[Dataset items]
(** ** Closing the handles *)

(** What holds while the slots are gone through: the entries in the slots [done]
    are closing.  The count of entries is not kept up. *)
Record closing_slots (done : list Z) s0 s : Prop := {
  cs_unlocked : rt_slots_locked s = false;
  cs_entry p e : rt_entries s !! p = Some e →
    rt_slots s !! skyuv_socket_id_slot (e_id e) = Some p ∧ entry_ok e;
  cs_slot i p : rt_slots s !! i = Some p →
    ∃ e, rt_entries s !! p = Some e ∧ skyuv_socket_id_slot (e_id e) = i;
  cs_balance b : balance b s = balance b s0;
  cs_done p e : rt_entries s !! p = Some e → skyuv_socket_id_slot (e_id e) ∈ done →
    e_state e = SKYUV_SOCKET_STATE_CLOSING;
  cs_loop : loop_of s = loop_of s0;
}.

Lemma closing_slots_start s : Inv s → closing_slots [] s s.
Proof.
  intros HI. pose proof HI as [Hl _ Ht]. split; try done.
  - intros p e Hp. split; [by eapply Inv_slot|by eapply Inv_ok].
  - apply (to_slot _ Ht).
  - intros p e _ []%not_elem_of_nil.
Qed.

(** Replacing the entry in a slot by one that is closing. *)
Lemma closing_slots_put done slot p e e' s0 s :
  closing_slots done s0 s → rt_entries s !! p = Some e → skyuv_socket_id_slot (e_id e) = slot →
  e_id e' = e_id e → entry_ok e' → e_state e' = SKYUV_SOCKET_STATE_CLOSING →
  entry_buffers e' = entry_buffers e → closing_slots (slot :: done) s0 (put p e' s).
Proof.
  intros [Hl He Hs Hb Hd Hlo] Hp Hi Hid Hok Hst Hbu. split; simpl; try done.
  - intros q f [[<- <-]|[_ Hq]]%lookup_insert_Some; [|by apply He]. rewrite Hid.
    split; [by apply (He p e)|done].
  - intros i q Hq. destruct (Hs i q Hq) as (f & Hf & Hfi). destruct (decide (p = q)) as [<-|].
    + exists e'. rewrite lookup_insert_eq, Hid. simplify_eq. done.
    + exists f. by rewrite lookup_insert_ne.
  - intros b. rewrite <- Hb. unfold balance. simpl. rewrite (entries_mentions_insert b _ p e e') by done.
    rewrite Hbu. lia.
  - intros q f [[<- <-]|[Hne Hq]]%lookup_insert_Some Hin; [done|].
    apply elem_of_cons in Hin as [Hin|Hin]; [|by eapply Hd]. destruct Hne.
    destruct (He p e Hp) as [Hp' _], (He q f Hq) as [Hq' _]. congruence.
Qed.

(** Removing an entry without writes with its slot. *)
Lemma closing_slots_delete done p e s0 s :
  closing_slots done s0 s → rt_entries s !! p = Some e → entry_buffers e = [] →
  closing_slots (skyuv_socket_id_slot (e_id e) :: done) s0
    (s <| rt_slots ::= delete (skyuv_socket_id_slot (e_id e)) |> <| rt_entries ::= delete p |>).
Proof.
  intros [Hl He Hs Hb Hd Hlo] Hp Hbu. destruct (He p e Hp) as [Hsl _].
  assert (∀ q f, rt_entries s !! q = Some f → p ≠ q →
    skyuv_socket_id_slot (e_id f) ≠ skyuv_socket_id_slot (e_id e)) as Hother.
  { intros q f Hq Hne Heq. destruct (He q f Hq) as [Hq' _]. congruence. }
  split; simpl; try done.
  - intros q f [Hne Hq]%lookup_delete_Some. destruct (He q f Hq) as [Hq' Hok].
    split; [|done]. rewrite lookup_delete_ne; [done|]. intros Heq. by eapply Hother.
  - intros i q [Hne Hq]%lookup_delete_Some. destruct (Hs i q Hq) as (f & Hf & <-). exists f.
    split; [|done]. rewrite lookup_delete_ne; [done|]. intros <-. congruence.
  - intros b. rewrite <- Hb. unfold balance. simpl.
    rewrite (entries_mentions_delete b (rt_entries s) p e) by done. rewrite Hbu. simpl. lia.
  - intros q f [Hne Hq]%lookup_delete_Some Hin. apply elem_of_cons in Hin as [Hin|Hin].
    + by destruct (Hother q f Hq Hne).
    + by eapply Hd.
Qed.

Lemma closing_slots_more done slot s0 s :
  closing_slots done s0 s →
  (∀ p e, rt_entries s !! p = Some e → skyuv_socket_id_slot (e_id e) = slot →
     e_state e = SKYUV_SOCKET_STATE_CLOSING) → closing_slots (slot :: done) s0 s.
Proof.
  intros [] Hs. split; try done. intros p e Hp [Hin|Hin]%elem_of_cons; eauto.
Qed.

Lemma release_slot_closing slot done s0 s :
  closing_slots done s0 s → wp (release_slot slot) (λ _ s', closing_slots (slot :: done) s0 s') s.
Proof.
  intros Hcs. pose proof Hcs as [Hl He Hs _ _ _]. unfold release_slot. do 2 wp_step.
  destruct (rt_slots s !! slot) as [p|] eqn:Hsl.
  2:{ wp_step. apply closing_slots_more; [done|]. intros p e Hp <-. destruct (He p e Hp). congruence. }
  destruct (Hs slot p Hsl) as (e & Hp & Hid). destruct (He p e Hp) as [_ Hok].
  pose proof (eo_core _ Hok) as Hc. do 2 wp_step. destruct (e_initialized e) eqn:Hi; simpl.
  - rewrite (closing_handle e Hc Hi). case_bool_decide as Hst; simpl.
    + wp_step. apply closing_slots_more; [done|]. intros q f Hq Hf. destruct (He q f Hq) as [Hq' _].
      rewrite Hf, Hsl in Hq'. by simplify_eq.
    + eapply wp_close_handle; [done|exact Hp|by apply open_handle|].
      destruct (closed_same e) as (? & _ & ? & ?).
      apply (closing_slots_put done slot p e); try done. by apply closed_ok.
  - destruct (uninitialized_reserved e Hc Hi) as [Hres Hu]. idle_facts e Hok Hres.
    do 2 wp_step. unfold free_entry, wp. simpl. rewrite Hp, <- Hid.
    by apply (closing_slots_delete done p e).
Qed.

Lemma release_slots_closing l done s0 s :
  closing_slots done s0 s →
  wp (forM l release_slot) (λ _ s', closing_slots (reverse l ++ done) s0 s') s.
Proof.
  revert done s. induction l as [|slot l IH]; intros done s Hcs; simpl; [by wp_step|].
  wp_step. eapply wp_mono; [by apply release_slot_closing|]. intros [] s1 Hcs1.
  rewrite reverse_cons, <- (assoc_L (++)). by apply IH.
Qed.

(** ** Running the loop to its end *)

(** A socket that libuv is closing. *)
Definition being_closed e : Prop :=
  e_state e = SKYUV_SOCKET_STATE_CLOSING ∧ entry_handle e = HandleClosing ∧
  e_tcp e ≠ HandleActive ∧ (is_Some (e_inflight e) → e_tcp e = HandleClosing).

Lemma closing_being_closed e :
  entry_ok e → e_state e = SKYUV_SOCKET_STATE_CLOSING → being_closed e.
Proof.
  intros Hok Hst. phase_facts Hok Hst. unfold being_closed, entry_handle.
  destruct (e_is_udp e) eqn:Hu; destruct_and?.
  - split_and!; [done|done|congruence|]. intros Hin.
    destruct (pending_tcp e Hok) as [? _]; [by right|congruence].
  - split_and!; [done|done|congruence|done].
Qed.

* **Task description**
What are the lines, exactly as written above, from the line with "cs_balance b : balance b s = balance b s0;" to the line with "Lemma closing_slots_put done", both included? Output only those.

* **Answer section**
  cs_balance b : balance b s = balance b s0;
  cs_done p e : rt_entries s !! p = Some e → skyuv_socket_id_slot (e_id e) ∈ done →
    e_state e = SKYUV_SOCKET_STATE_CLOSING;
  cs_loop : loop_of s = loop_of s0;
}.

Lemma closing_slots_start s : Inv s → closing_slots [] s s.
Proof.
  intros HI. pose proof HI as [Hl _ Ht]. split; try done.
  - intros p e Hp. split; [by eapply Inv_slot|by eapply Inv_ok].
  - apply (to_slot _ Ht).
  - intros p e _ []%not_elem_of_nil.
Qed.

(** Replacing the entry in a slot by one that is closing. *)
Lemma closing_slots_put done slot p e e' s0 s :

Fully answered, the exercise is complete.